● **WHAT TO PRODUCE**
Give only the number of lines in the records that include the string "change".

----- EXCERPTED DATA

(* ===== verification/ProtocolIndex.v ===== *)
(** * What the resolver promises to later phases

    The validator, the wire sizer and the session analyzer look names up in the
    tables of [TypeIndex] and follow the pointers they find.  [Indexes] states
    what they rely on, and [resolved_index] that [resolve_types] of
    [conduit/bgen/src/analyzer/type_resolver.cpp] provides it. *)

From stdpp Require Import base numbers list gmap strings.
From Stdlib Require Import ZArith Lia.
From S2P Require Import Prelude CharConv AutoExpr ExprParser Ast AstBuilder TypeResolver.

(** Each table sends a name to the position of its definition, and the three
    kinds of definitions a reference may name share no name. *)
Class Indexes (p : Protocol) (idx : TypeIndex) : Prop := {
  index_types : forall n, idx_types idx !! n = first_pos n (type_names p);
  index_structs : forall n, idx_structs idx !! n = first_pos n (struct_names p);
  index_messages : forall n, idx_messages idx !! n = first_pos n (message_names p);
  index_constants : forall n, idx_constants idx !! n = first_pos n (map const_name (proto_constants p));
  index_distinct : distinct_names p;
  index_constants_distinct : NoDup (map const_name (proto_constants p));
}.

Lemma add_constants_table idx i cs m :
  forall n, (add_constants idx i cs m).1 !! n
    = match m !! n with Some j => Some j | None => Nat.add i <$> first_pos n (map const_name cs) end.
Proof.
  revert i m. induction cs as [|c cs IH]; intros i m n; cbn [add_constants map]; [cbn; by destruct (m !! n)|].
  pose proof (add_names_spec "constant" i [(const_name c, const_loc c)] m) as H1.
  destruct (add_names _ i _ m) as [m1 e1]. destruct H1 as [Hm1 _]. specialize (IH (S i) m1 n).
  destruct (add_constants idx (S i) cs m1) as [m2 e3]. cbn [fst] in *. rewrite IH, Hm1, !first_pos_cons. cbn.
  destruct (m !! n); [done|]. case_decide; cbn; [done|]. destruct (first_pos n _); cbn; f_equal; lia.
Qed.

(** The index of an accepted protocol describes the protocol it returns. *)
Lemma resolved_index p p' idx :
  literals_defined p -> resolve_types p = Some (Resolved idx, p') -> Indexes p' idx.
Proof.
  intros Hl E. destruct (resolve_types_spec p Hl) as (r & q & E' & _ & (idx0 & Hq) & Hr).
  rewrite E in E'. injection E' as <- <-. destruct Hr as [W _]. subst p'. revert E. unfold resolve_types.
  destruct (add_names "type" _ _ _) as [types e1] eqn:E1. apply table_spec in E1 as [Ht _].
  destruct (add_names "struct" _ _ _) as [structs e2] eqn:E2. apply table_spec in E2 as [Hs _].
  destruct (add_names "message" _ _ _) as [messages e3] eqn:E3. apply table_spec in E3 as [Hm _].
  pose proof (add_constants_table (mkIndex types structs messages ∅ ∅) 0 (proto_constants p) ∅) as Hc.
  destruct (add_constants _ _ _ _) as [constants e4].
  destruct (add_names "frame" _ _ _) as [frames e5]. destruct (apply_inheritance_to_children _ _ _) as [[l e8]|]; [|done].
  cbn [mbind option_bind]. destruct (_ ++ _); [|done]. intros [= <- _].
  destruct (inherit_protocol_names p idx0) as (N1 & N2 & N3). split.
  - by rewrite N1.
  - by rewrite N2.
  - by rewrite N3.
  - intros n. cbn [idx_constants]. pose proof (Hc n) as Hn. rewrite lookup_empty in Hn. cbn in Hn. rewrite Hn. by destruct (first_pos n _).
  - unfold distinct_names. rewrite N1, N2, N3. by apply well_formed_distinct.
  - apply (wf_constants p W).
Qed.

(** ** Following the tables *)

Lemma first_pos_lookup {A} (g : A -> string) l n i :
  first_pos n (map g l) = Some i -> exists x, l !! i = Some x /\ g x = n.
Proof.
  unfold first_pos. destruct (list_find _ _) as [[j y]|] eqn:E; [|done]. intros [= <-].
  apply list_find_Some in E as (Hj & -> & _). change (map g l) with (g <$> l) in Hj.
  apply list_lookup_fmap_Some in Hj as (x & -> & Hx). by exists x.
Qed.

Section indexed.
Context (p : Protocol) (idx : TypeIndex) `{!Indexes p idx}.

Lemma index_find n d : find idx n = Some d <-> declares p n d.
Proof. apply find_declares; apply Indexes0. Qed.

Lemma index_type_lookup n i :
  idx_types idx !! n = Some i -> exists t, proto_types p !! i = Some t /\ td_name t = n.
Proof. rewrite index_types. apply first_pos_lookup. Qed.
Lemma index_struct_lookup n i :
  idx_structs idx !! n = Some i -> exists s, proto_structs p !! i = Some s /\ sd_name s = n.
Proof. rewrite index_structs. apply first_pos_lookup. Qed.
Lemma index_message_lookup n i :
  idx_messages idx !! n = Some i -> exists m, proto_messages p !! i = Some m /\ msg_name m = n.
Proof. rewrite index_messages. apply first_pos_lookup. Qed.
Lemma index_constant_lookup n i :
  idx_constants idx !! n = Some i -> exists c, proto_constants p !! i = Some c /\ const_name c = n.
Proof. rewrite index_constants. apply first_pos_lookup. Qed.

(** A name stands for at most one constant, struct or message. *)
Lemma constant_name_unique c c' :
  c ∈ proto_constants p -> c' ∈ proto_constants p -> const_name c = const_name c' -> c = c'.
Proof.
  intros [i Hi]%list_elem_of_lookup_1 [j Hj]%list_elem_of_lookup_1 E.
  assert (i = j) as ->; [|congruence].
  apply (NoDup_lookup (const_name <$> proto_constants p) i j (const_name c) index_constants_distinct);
    rewrite list_lookup_fmap, ?Hi, ?Hj; cbn; congruence.
Qed.
Lemma struct_name_unique s s' :
  s ∈ proto_structs p -> s' ∈ proto_structs p -> sd_name s = sd_name s' -> s = s'.
Proof.
  pose proof index_distinct as (_ & _ & (Ns & _ & _)%NoDup_app)%NoDup_app.
  intros [i Hi]%list_elem_of_lookup_1 [j Hj]%list_elem_of_lookup_1 E.
  assert (i = j) as ->; [|congruence]. apply (NoDup_lookup (struct_names p) i j (sd_name s) Ns);
    change (struct_names p) with (sd_name <$> proto_structs p); rewrite list_lookup_fmap, ?Hi, ?Hj; cbn; congruence.
Qed.
Lemma message_name_unique m m' :
  m ∈ proto_messages p -> m' ∈ proto_messages p -> msg_name m = msg_name m' -> m = m'.
Proof.
  pose proof index_distinct as (_ & _ & (_ & _ & Nm)%NoDup_app)%NoDup_app.
  intros [i Hi]%list_elem_of_lookup_1 [j Hj]%list_elem_of_lookup_1 E.
  assert (i = j) as ->; [|congruence]. apply (NoDup_lookup (message_names p) i j (msg_name m) Nm);
    change (message_names p) with (msg_name <$> proto_messages p); rewrite list_lookup_fmap, ?Hi, ?Hj; cbn; congruence.
Qed.
End indexed.

(** ** The structs and messages not visited yet

    Searches through references enter a struct or message at most once, so this
    set bounds how deep they go. *)

Definition composite_names (p : Protocol) : list string := struct_names p ++ message_names p.

Definition unvisited (p : Protocol) (visited : gset string) : gset string :=
  list_to_set (composite_names p) ∖ visited.

Lemma unvisited_less p visited name : name ∈ composite_names p -> name ∉ visited ->
  S (size (unvisited p ({[name]} ∪ visited))) = size (unvisited p visited).
Proof.
  intros He Hv. assert (name ∈ unvisited p visited) as Hin.
  { unfold unvisited. apply elem_of_difference. split; [by apply elem_of_list_to_set|done]. }
  assert (unvisited p ({[name]} ∪ visited) = unvisited p visited ∖ {[name]}) as ->.
  { unfold unvisited. rewrite difference_difference_l_L. f_equal. apply (comm_L (∪)). }
  assert ({[name]} ⊆ unvisited p visited) as Hs by by apply singleton_subseteq_l.
  rewrite size_difference, size_singleton by done. apply subseteq_size in Hs. rewrite size_singleton in Hs. lia.
Qed.

Lemma unvisited_mono p visited visited' :
  visited ⊆ visited' -> (size (unvisited p visited') <= size (unvisited p visited))%nat.
Proof. intros H. apply subseteq_size. unfold unvisited. set_solver. Qed.

Lemma size_list_to_set_le (l : list string) : (size (list_to_set l : gset string) <= length l)%nat.
Proof.
  induction l as [|x l IH]; cbn; [done|]. rewrite size_union_alt, size_singleton.
  assert (list_to_set l ∖ {[x]} ⊆ (list_to_set l : gset string)) as H%subseteq_size by apply subseteq_difference_l, reflexivity.
  lia.
Qed.

Lemma unvisited_bound p : (size (unvisited p ∅) < S (length (proto_structs p) + length (proto_messages p)))%nat.
Proof.
  unfold unvisited. rewrite difference_empty_L.
  pose proof (size_list_to_set_le (composite_names p)) as H. unfold composite_names in *. rewrite length_app in H.
  assert (length (struct_names p) = length (proto_structs p)) by apply length_map.
  assert (length (message_names p) = length (proto_messages p)) by apply length_map. lia.
Qed.
(** ** Completeness: the cycle check loses no layout *)

Lemma ref_bits_mono r1 r2 on_type name k :
  (forall n cs j, entered n cs -> r1 n cs = Some (Some j) -> r2 n cs = Some (Some j)) ->
  ref_bits p idx r1 on_type name = Some (Some k) -> ref_bits p idx r2 on_type name = Some (Some k).
Proof.
  intros H. unfold ref_bits. destruct (find idx name) as [[i|i|i]|] eqn:E; [done|..|done];
    pose proof (proj1 (Hidx _ _) E) as D; cbn in D.
  - destruct (proto_structs p !! i) as [s|] eqn:Es; [|done]. injection D as D. cbn. apply H. left. exists i, s. by rewrite D.
  - destruct (proto_messages p !! i) as [m|] eqn:Em; [|done]. injection D as D. cbn. apply H. right. exists i, m. by rewrite D.
Qed.

Lemma child_bits_mono r1 r2 c k :
  (forall n cs j, entered n cs -> r1 n cs = Some (Some j) -> r2 n cs = Some (Some j)) ->
  child_bits p idx r1 c = Some (Some k) -> child_bits p idx r2 c = Some (Some k).
Proof.
  intros H. revert k. induction c as [f|s IH|a IH|c IHc IHo|x IH|r|a] using child_ind; intros k; cbn [child_bits]; unfold compute_array_size_bits; try done.
  - unfold compute_field_size_bits. repeat case_match; try done; by apply ref_bits_mono.
  - repeat case_match; try done. by apply sum_bits_mono.
  - repeat case_match; try done.
    + destruct (sum_bits (child_bits p idx r1) _ _ _) as [[e|]|] eqn:E; try done.
      by rewrite (sum_bits_mono _ (child_bits p idx r2) _ _ IH E).
    + destruct (ref_bits p idx r1 _ _) as [[e|]|] eqn:E; try done. by rewrite (ref_bits_mono _ _ _ _ _ H E).
Qed.

(** The same computation without the cycle check, cut off at a height. *)
Fixpoint plain (h : nat) (l : list StructChild) : option WireSize :=
  match h with
  | O => Some None
  | S h => sum_bits (child_bits p idx (fun _ cs => plain h cs)) l 0 true
  end.

Lemma plain_step h l k : plain h l = Some (Some k) -> plain (S h) l = Some (Some k).
Proof.
  revert l k. induction h as [|h IH]; intros l k; [done|]. intros H. cbn [plain] in *.
  eapply sum_bits_mono; [|exact H]. apply Forall_forall. intros c _ n. apply child_bits_mono. intros _ cs j _. apply IH.
Qed.

Lemma plain_mono h h' l k : (h <= h')%nat -> plain h l = Some (Some k) -> plain h' l = Some (Some k).
Proof. induction 1; auto using plain_step. Qed.

(** The least height at which a list is fixed. *)
Lemma plain_least h l k :
  plain h l = Some (Some k) -> exists h0, (h0 < h)%nat /\ plain (S h0) l = Some (Some k) /\ forall j, plain h0 l <> Some (Some j).
Proof.
  induction h as [|h IH]; [done|]. intros H. destruct (plain h l) as [[j|]|] eqn:E.
  - assert (j = k) as -> by (apply plain_step in E; congruence). destruct IH as (h0 & ? & ?); [done|]. exists h0. split; [lia|done].
  - exists h. split; [lia|]. split; [done|]. congruence.
  - exists h. split; [lia|]. split; [done|]. congruence.
Qed.

Lemma children_bits_complete h fuel visiting l k :
  (size (unvisited p visiting) < fuel)%nat ->
  (forall n cs j, entered n cs -> n ∈ visiting -> plain h cs <> Some (Some j)) ->
  plain (S h) l = Some (Some k) -> compute_children_size_bits p idx fuel visiting l = Some (Some k).
Proof.
  revert fuel visiting l k. induction h as [h IH] using lt_wf_ind. intros fuel visiting l k Hf Hv Hk.
  destruct fuel as [|fuel]; [lia|]. cbn [plain compute_children_size_bits] in *.
  eapply sum_bits_mono; [|exact Hk]. apply Forall_forall. intros c _ n. apply child_bits_mono.
  intros name cs j He Hj. rewrite bool_decide_false by (intros Hin; by apply (Hv name cs j)).
  destruct (plain_least _ _ _ Hj) as (h0 & Hh & Hj0 & Hmin). apply (IH h0); [done| | |done].
  - rewrite <- (unvisited_less p visiting name) in Hf; [lia|by eapply entered_name|]. intros Hin. by apply (Hv name cs j).
  - intros name' cs' j' He' [->%elem_of_singleton|Hin]%elem_of_union Hj'.
    + rewrite (entered_unique _ _ _ He' He) in Hj'. by apply (Hmin j').
    + apply (Hv name' cs' j' He' Hin). eapply plain_mono; [|exact Hj']. lia.
Qed.

Abbreviation at_height h := (fun _ cs => plain h cs).

Lemma child_height h h' c k : (h <= h')%nat ->
  child_bits p idx (at_height h) c = Some (Some k) -> child_bits p idx (at_height h') c = Some (Some k).
Proof. intros Hh. apply child_bits_mono. intros _ cs j _. by apply plain_mono. Qed.

Lemma plain_cons h c l k m :
  child_bits p idx (at_height h) c = Some (Some (sz k)) -> plain (S h) l = Some (Some (sz m)) ->
  plain (S h) (c :: l) = Some (Some (sz (k + m))).
Proof.
  intros Hc Hl. cbn [plain] in *. apply sum_bits_fixed in Hl as (_ & ks & Hks & E). apply sum_bits_fixed. split; [done|].
  exists (sz k :: ks). split; [by constructor|]. rewrite fold_sz_0 in *. cbn. by rewrite sz_add_l, <- sz_add_r, E, sz_add_r.
Qed.

Lemma composite_height name h cs k :
  entered name cs -> plain h cs = Some (Some k) -> forall ot, ref_bits p idx (at_height h) ot name = Some (Some k).
Proof.
  intros He Hk ot. destruct (ref_bits_cases (at_height h) ot name) as [(td & _ & i & Hi & _)|[(cs' & Hc & ->)|(E & _)]].
  - destruct He as [(? & ? & E & _)|(? & ? & E & _)]; congruence.
  - by rewrite (entered_unique _ _ _ Hc He).
  - destruct He as [(? & ? & E' & _)|(? & ? & E' & _)]; congruence.
Qed.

----------

● **EXERCISE OUTPUT**
3